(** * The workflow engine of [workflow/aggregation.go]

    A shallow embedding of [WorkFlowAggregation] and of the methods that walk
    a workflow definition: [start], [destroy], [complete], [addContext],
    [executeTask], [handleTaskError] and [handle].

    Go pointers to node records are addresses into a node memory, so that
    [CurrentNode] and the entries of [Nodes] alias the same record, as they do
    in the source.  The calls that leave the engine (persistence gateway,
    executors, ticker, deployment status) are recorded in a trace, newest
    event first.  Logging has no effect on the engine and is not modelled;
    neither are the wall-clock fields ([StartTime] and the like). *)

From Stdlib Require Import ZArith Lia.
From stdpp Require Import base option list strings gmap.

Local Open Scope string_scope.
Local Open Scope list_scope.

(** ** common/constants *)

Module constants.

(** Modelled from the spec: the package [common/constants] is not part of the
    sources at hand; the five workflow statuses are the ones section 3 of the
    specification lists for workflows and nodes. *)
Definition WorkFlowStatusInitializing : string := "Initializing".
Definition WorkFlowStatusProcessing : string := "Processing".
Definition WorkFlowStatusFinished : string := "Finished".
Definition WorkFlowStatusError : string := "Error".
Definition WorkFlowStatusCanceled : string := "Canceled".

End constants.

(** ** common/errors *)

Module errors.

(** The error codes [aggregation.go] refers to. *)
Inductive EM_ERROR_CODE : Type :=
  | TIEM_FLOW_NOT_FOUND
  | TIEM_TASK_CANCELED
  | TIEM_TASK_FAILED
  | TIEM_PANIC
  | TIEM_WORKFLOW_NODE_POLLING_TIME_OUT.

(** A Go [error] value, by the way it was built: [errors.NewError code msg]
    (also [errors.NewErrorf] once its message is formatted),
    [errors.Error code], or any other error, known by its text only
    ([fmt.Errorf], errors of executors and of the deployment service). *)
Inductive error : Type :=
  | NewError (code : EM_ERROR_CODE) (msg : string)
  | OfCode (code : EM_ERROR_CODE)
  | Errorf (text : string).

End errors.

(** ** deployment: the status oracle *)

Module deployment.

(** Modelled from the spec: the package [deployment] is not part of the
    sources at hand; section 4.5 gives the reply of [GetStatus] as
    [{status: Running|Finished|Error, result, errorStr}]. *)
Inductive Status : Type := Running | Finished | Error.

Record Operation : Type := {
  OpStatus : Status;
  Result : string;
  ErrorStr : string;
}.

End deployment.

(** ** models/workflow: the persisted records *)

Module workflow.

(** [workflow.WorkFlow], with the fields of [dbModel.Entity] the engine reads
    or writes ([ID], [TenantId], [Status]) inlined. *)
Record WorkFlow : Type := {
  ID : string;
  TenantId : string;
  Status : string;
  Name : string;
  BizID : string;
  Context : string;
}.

• Problem to work on:
Would you output every line of the listing exactly?

• Exercise solution:
(** * The workflow engine of [workflow/aggregation.go]

    A shallow embedding of [WorkFlowAggregation] and of the methods that walk
    a workflow definition: [start], [destroy], [complete], [addContext],
    [executeTask], [handleTaskError] and [handle].

    Go pointers to node records are addresses into a node memory, so that
    [CurrentNode] and the entries of [Nodes] alias the same record, as they do
    in the source.  The calls that leave the engine (persistence gateway,
    executors, ticker, deployment status) are recorded in a trace, newest
    event first.  Logging has no effect on the engine and is not modelled;
    neither are the wall-clock fields ([StartTime] and the like). *)

From Stdlib Require Import ZArith Lia.
From stdpp Require Import base option list strings gmap.

Local Open Scope string_scope.
Local Open Scope list_scope.

(** ** common/constants *)

Module constants.

(** Modelled from the spec: the package [common/constants] is not part of the
    sources at hand; the five workflow statuses are the ones section 3 of the
    specification lists for workflows and nodes. *)
Definition WorkFlowStatusInitializing : string := "Initializing".
Definition WorkFlowStatusProcessing : string := "Processing".
Definition WorkFlowStatusFinished : string := "Finished".
Definition WorkFlowStatusError : string := "Error".
Definition WorkFlowStatusCanceled : string := "Canceled".

End constants.

(** ** common/errors *)

Module errors.

(** The error codes [aggregation.go] refers to. *)
Inductive EM_ERROR_CODE : Type :=
  | TIEM_FLOW_NOT_FOUND
  | TIEM_TASK_CANCELED
  | TIEM_TASK_FAILED
  | TIEM_PANIC
  | TIEM_WORKFLOW_NODE_POLLING_TIME_OUT.

(** A Go [error] value, by the way it was built: [errors.NewError code msg]
    (also [errors.NewErrorf] once its message is formatted),
    [errors.Error code], or any other error, known by its text only
    ([fmt.Errorf], errors of executors and of the deployment service). *)
Inductive error : Type :=
  | NewError (code : EM_ERROR_CODE) (msg : string)
  | OfCode (code : EM_ERROR_CODE)
  | Errorf (text : string).

End errors.

(** ** deployment: the status oracle *)

Module deployment.

(** Modelled from the spec: the package [deployment] is not part of the
    sources at hand; section 4.5 gives the reply of [GetStatus] as
    [{status: Running|Finished|Error, result, errorStr}]. *)
Inductive Status : Type := Running | Finished | Error.

Record Operation : Type := {
  OpStatus : Status;
  Result : string;
  ErrorStr : string;
}.

End deployment.

(** ** models/workflow: the persisted records *)

Module workflow.

(** [workflow.WorkFlow], with the fields of [dbModel.Entity] the engine reads
    or writes ([ID], [TenantId], [Status]) inlined. *)
Record WorkFlow : Type := {
  ID : string;
  TenantId : string;
  Status : string;
  Name : string;
  BizID : string;
  Context : string;
}.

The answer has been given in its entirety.